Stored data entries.
%%

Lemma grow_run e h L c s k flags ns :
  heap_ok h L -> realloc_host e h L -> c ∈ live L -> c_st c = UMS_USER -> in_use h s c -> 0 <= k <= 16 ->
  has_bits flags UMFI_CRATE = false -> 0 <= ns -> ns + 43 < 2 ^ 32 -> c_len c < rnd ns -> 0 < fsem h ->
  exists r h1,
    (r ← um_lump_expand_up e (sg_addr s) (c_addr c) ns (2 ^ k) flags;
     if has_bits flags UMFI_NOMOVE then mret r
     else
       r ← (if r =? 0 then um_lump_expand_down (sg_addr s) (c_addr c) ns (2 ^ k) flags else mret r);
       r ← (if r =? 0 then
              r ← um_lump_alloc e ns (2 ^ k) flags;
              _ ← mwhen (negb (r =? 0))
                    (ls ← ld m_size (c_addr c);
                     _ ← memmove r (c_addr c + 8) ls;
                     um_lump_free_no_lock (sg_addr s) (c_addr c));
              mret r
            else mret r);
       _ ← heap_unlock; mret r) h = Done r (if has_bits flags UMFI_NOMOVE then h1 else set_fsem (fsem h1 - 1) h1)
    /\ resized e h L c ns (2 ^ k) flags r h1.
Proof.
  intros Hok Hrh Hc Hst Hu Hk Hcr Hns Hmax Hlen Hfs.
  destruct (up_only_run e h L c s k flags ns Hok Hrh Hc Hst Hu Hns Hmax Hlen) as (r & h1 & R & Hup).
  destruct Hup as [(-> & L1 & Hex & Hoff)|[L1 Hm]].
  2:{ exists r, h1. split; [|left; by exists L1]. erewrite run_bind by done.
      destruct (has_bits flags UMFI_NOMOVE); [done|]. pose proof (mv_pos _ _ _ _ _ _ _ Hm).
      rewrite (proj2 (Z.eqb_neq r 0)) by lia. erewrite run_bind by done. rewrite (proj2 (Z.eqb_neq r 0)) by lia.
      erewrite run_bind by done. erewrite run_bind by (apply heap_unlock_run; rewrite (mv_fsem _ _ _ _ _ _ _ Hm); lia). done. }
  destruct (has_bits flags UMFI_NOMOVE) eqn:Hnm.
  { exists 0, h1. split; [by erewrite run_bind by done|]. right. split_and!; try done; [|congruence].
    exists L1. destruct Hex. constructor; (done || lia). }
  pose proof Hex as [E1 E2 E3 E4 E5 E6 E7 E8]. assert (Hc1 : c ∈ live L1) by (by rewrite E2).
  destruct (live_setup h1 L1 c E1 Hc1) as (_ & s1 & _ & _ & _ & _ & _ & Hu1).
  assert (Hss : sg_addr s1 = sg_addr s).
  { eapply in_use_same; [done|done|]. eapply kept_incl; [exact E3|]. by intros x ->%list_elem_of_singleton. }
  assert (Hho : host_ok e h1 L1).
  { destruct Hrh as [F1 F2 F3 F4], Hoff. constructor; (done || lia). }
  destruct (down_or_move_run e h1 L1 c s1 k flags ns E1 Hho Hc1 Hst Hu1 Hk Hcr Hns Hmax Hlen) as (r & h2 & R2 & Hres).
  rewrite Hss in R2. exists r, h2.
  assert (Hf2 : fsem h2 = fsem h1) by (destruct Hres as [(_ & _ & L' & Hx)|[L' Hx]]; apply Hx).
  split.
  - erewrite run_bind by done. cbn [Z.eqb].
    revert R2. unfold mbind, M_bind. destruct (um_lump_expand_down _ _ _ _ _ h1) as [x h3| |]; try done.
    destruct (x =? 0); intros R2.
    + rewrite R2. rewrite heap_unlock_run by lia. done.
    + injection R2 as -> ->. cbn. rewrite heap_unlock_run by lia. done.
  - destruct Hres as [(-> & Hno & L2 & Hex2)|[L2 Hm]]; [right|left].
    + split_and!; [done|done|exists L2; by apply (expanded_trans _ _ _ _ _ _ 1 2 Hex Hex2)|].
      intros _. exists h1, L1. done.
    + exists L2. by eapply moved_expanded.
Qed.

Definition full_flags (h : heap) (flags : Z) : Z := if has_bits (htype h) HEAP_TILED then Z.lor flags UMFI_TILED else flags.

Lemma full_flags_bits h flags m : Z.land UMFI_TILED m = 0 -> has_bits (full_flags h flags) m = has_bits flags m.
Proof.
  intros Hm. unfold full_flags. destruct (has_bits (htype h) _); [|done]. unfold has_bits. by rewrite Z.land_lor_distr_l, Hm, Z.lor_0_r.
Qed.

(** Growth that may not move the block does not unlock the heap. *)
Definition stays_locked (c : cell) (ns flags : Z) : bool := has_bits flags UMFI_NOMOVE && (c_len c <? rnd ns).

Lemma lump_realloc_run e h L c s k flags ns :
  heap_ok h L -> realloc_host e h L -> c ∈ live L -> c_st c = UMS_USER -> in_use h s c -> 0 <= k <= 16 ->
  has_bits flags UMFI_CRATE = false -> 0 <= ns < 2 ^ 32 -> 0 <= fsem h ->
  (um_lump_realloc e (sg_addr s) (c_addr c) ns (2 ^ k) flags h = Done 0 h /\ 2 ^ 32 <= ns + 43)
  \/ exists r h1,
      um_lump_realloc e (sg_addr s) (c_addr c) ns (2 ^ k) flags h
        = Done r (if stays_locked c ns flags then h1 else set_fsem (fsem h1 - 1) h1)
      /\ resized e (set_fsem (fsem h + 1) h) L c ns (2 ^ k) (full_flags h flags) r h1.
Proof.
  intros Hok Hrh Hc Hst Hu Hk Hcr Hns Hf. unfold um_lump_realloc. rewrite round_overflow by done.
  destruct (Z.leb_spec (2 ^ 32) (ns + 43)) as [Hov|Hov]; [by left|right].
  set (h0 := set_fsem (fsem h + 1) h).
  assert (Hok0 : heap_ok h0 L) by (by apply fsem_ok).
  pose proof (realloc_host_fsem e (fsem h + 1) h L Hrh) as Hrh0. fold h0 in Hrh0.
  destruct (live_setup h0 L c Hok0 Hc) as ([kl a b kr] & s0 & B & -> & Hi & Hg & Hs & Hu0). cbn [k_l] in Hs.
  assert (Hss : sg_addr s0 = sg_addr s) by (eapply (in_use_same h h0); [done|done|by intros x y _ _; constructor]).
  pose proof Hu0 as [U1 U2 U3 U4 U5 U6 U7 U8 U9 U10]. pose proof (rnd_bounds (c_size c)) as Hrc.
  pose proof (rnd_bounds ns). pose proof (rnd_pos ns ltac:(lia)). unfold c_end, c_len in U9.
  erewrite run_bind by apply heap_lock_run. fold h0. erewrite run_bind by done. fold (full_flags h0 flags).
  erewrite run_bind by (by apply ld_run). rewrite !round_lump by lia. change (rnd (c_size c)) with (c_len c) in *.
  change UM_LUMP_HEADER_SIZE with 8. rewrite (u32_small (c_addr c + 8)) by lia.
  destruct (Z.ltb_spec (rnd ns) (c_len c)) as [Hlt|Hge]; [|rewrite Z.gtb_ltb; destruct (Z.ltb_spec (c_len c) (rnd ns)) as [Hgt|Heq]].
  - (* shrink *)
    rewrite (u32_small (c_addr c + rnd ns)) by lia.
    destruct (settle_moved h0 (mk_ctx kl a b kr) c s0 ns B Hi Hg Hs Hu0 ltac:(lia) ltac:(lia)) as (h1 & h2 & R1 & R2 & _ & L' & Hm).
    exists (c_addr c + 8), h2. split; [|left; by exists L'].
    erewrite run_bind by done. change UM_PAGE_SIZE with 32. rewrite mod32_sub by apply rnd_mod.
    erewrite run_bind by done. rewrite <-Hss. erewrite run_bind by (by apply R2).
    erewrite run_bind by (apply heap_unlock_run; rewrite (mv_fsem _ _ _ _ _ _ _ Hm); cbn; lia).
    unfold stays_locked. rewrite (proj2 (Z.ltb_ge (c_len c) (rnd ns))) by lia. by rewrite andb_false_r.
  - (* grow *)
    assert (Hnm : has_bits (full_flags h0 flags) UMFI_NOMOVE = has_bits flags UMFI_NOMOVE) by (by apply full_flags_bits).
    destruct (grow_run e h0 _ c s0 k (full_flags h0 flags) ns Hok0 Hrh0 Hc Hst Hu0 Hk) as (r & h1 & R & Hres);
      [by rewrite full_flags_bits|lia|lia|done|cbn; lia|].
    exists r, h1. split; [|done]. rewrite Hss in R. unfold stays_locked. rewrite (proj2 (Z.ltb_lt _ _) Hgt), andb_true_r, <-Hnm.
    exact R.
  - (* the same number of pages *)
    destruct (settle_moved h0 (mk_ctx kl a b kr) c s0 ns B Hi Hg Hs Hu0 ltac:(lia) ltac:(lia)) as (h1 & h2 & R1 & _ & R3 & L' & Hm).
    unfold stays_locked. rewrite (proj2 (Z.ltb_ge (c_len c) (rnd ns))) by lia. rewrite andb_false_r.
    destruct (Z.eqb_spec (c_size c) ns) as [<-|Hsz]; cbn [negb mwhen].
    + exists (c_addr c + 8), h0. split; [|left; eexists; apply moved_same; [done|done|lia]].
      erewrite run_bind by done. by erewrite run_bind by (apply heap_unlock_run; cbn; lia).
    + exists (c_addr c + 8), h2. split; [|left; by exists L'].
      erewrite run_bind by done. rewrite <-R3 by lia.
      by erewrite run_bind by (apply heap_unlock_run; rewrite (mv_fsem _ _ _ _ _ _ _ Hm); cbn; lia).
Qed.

%%
%%

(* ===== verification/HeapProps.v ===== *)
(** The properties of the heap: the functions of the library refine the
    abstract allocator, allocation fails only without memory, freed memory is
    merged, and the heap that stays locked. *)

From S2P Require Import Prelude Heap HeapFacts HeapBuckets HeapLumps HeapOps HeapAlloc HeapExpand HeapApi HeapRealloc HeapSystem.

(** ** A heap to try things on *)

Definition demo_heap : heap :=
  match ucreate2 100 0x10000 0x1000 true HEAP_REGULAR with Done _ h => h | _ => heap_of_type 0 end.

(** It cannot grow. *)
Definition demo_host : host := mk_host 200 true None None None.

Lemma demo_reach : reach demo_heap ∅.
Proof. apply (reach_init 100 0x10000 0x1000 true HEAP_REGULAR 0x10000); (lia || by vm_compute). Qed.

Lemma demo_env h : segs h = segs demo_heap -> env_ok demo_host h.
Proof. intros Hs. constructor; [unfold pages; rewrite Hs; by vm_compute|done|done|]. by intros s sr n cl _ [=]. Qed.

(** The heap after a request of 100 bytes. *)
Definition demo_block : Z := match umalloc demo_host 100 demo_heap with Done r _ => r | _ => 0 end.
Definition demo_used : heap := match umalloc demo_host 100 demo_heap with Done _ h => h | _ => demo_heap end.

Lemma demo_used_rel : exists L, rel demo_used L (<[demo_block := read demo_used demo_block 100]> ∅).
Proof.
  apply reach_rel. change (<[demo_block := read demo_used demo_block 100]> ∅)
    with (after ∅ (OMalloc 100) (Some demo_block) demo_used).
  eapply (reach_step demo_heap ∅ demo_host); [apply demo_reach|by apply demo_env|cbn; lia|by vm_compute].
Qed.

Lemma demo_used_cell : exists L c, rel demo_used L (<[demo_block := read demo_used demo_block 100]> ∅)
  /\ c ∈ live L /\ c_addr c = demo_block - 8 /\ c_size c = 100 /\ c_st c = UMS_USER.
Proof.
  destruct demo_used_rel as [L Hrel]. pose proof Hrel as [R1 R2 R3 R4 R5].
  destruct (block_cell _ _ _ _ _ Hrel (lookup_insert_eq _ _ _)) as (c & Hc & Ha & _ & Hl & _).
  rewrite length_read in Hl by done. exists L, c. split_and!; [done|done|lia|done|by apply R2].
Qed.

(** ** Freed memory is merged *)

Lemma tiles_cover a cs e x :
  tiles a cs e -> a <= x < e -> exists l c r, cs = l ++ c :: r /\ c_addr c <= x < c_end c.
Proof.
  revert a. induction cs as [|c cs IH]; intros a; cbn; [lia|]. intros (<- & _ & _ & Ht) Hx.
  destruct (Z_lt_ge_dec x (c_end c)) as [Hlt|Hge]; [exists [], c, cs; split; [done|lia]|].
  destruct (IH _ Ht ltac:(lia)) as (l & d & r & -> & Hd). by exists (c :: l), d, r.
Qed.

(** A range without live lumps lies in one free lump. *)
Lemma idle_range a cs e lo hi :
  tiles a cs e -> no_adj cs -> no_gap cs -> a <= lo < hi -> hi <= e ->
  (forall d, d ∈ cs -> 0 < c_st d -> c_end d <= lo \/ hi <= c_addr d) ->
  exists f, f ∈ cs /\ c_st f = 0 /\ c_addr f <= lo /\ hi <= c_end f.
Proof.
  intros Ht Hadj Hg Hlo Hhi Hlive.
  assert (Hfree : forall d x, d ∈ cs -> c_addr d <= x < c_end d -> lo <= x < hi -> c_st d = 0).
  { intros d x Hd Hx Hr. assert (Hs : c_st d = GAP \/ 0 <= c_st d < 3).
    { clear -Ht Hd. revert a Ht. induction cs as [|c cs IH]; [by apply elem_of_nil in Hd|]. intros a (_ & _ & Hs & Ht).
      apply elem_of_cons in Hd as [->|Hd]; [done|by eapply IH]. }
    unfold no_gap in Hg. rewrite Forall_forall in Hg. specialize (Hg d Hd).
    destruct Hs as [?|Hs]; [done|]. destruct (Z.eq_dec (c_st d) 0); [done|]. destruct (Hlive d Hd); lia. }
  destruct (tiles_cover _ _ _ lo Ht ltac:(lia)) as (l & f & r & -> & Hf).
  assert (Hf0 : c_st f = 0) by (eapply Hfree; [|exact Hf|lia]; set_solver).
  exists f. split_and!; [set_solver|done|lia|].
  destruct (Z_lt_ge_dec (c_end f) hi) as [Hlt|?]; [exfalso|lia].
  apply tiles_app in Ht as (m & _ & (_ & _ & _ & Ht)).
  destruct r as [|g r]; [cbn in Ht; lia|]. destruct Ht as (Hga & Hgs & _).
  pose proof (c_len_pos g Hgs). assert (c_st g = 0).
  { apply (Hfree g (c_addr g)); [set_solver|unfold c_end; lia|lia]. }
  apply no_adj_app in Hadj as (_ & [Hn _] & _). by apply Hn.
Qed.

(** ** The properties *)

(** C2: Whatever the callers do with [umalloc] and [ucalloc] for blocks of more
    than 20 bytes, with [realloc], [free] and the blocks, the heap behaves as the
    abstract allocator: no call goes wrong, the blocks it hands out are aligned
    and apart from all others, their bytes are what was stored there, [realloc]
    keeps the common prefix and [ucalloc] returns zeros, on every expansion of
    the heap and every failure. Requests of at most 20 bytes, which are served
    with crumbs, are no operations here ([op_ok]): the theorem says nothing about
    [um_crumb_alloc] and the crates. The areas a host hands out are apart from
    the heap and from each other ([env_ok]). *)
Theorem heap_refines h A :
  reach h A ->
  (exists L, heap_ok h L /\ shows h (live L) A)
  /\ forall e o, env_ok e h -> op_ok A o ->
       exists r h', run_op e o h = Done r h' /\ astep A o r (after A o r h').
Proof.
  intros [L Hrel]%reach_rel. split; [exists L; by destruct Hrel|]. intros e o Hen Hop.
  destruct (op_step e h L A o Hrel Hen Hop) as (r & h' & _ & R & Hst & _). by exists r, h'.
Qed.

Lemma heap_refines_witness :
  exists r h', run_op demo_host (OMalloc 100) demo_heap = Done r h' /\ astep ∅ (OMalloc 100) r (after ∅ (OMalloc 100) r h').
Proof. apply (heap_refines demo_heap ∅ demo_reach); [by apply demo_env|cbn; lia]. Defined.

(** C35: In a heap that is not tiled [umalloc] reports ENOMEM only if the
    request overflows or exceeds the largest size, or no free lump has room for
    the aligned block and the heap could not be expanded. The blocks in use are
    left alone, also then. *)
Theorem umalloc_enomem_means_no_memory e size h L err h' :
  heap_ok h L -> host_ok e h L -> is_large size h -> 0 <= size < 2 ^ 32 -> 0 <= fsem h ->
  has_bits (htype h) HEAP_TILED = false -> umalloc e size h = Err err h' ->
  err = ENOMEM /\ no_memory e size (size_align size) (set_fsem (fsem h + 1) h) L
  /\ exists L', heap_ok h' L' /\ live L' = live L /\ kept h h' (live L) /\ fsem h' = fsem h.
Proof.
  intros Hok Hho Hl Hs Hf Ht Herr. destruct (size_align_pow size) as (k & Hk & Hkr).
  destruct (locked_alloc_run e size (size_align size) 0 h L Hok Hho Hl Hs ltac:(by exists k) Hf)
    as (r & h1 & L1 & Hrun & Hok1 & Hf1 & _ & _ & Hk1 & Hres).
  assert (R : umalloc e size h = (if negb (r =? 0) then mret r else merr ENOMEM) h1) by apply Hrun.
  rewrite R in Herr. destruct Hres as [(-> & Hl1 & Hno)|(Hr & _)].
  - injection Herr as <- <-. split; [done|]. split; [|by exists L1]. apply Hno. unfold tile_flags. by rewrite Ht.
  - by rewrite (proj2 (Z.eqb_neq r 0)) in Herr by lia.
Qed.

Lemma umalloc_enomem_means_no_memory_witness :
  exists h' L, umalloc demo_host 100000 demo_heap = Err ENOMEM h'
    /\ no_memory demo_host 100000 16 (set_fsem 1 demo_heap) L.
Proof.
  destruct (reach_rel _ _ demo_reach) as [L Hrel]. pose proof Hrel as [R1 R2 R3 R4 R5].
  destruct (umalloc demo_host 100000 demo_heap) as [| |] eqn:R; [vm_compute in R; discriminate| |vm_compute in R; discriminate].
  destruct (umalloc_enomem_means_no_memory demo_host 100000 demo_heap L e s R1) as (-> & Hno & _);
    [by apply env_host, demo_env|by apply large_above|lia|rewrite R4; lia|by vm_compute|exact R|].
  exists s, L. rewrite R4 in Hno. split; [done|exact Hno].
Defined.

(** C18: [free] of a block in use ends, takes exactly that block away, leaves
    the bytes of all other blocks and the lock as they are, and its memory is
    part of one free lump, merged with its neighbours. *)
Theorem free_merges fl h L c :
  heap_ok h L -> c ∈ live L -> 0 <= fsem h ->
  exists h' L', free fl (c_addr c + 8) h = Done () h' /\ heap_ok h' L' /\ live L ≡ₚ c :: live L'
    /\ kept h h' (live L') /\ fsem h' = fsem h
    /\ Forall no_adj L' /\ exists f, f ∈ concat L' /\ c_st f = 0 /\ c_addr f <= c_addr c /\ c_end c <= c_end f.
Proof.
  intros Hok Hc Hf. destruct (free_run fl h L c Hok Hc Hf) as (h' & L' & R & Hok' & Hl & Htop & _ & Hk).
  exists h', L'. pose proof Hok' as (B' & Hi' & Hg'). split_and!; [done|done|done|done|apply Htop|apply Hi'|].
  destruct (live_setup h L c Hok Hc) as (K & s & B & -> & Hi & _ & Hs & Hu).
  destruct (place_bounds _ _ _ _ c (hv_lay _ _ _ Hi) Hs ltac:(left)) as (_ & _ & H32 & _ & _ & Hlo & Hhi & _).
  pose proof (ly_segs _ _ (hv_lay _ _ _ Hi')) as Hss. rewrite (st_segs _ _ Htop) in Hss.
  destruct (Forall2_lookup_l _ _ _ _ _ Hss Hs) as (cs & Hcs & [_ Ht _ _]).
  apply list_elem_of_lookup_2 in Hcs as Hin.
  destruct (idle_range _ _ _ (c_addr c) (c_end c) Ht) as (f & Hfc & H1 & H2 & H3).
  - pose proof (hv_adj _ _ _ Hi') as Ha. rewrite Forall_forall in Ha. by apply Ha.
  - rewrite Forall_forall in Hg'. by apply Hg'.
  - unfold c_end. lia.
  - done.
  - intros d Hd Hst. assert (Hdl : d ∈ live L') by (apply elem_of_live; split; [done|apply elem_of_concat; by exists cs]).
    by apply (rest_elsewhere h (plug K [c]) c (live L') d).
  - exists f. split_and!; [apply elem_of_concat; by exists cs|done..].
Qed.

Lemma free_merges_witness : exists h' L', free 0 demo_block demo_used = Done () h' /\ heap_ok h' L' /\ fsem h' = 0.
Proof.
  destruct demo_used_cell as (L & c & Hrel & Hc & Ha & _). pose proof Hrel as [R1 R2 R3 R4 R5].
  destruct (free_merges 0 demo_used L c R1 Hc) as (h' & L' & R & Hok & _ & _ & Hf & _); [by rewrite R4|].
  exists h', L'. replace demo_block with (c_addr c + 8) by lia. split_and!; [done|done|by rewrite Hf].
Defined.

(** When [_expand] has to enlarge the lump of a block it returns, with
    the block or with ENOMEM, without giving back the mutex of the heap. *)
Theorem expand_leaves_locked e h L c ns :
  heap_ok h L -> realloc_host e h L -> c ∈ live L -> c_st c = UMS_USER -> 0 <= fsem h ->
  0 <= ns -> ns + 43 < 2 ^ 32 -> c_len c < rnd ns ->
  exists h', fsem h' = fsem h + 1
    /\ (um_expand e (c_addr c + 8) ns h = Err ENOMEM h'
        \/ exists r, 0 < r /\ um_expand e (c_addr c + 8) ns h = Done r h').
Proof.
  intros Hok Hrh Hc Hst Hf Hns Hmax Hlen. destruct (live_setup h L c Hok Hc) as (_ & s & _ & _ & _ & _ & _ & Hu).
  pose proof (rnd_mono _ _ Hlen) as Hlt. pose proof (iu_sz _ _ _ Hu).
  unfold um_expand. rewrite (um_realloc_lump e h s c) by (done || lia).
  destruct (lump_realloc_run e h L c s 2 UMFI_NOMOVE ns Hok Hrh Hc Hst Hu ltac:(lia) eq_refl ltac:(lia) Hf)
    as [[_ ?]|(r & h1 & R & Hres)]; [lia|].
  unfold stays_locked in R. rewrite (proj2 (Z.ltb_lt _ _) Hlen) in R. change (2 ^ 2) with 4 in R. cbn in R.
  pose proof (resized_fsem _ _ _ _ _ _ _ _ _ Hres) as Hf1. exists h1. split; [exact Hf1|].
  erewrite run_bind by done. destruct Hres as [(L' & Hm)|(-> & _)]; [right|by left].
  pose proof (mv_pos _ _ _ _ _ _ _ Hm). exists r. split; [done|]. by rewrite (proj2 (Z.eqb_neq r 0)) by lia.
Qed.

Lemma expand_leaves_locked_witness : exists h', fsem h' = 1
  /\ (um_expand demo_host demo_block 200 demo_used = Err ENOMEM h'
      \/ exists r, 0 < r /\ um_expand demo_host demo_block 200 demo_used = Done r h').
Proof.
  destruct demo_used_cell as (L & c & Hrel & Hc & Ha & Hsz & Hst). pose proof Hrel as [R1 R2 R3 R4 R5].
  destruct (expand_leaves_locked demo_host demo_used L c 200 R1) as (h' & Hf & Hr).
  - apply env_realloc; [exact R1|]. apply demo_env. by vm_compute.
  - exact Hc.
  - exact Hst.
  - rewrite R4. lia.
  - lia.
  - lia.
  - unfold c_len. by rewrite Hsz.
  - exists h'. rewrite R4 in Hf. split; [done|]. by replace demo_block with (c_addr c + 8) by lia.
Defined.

%%

Task directions.
All that belongs in your answer is the stretch of entries above from the line with "destruct Hup as" through the line with "- erewrite run_bind by done. cbn [Z.eqb].", printed exactly.

Response to this exercise.
  destruct Hup as [(-> & L1 & Hex & Hoff)|[L1 Hm]].
  2:{ exists r, h1. split; [|left; by exists L1]. erewrite run_bind by done.
      destruct (has_bits flags UMFI_NOMOVE); [done|]. pose proof (mv_pos _ _ _ _ _ _ _ Hm).
      rewrite (proj2 (Z.eqb_neq r 0)) by lia. erewrite run_bind by done. rewrite (proj2 (Z.eqb_neq r 0)) by lia.
      erewrite run_bind by done. erewrite run_bind by (apply heap_unlock_run; rewrite (mv_fsem _ _ _ _ _ _ _ Hm); lia). done. }
  destruct (has_bits flags UMFI_NOMOVE) eqn:Hnm.
  { exists 0, h1. split; [by erewrite run_bind by done|]. right. split_and!; try done; [|congruence].
    exists L1. destruct Hex. constructor; (done || lia). }
  pose proof Hex as [E1 E2 E3 E4 E5 E6 E7 E8]. assert (Hc1 : c ∈ live L1) by (by rewrite E2).
  destruct (live_setup h1 L1 c E1 Hc1) as (_ & s1 & _ & _ & _ & _ & _ & Hu1).
  assert (Hss : sg_addr s1 = sg_addr s).
  { eapply in_use_same; [done|done|]. eapply kept_incl; [exact E3|]. by intros x ->%list_elem_of_singleton. }
  assert (Hho : host_ok e h1 L1).
  { destruct Hrh as [F1 F2 F3 F4], Hoff. constructor; (done || lia). }
  destruct (down_or_move_run e h1 L1 c s1 k flags ns E1 Hho Hc1 Hst Hu1 Hk Hcr Hns Hmax Hlen) as (r & h2 & R2 & Hres).
  rewrite Hss in R2. exists r, h2.
  assert (Hf2 : fsem h2 = fsem h1) by (destruct Hres as [(_ & _ & L' & Hx)|[L' Hx]]; apply Hx).
  split.
  - erewrite run_bind by done. cbn [Z.eqb].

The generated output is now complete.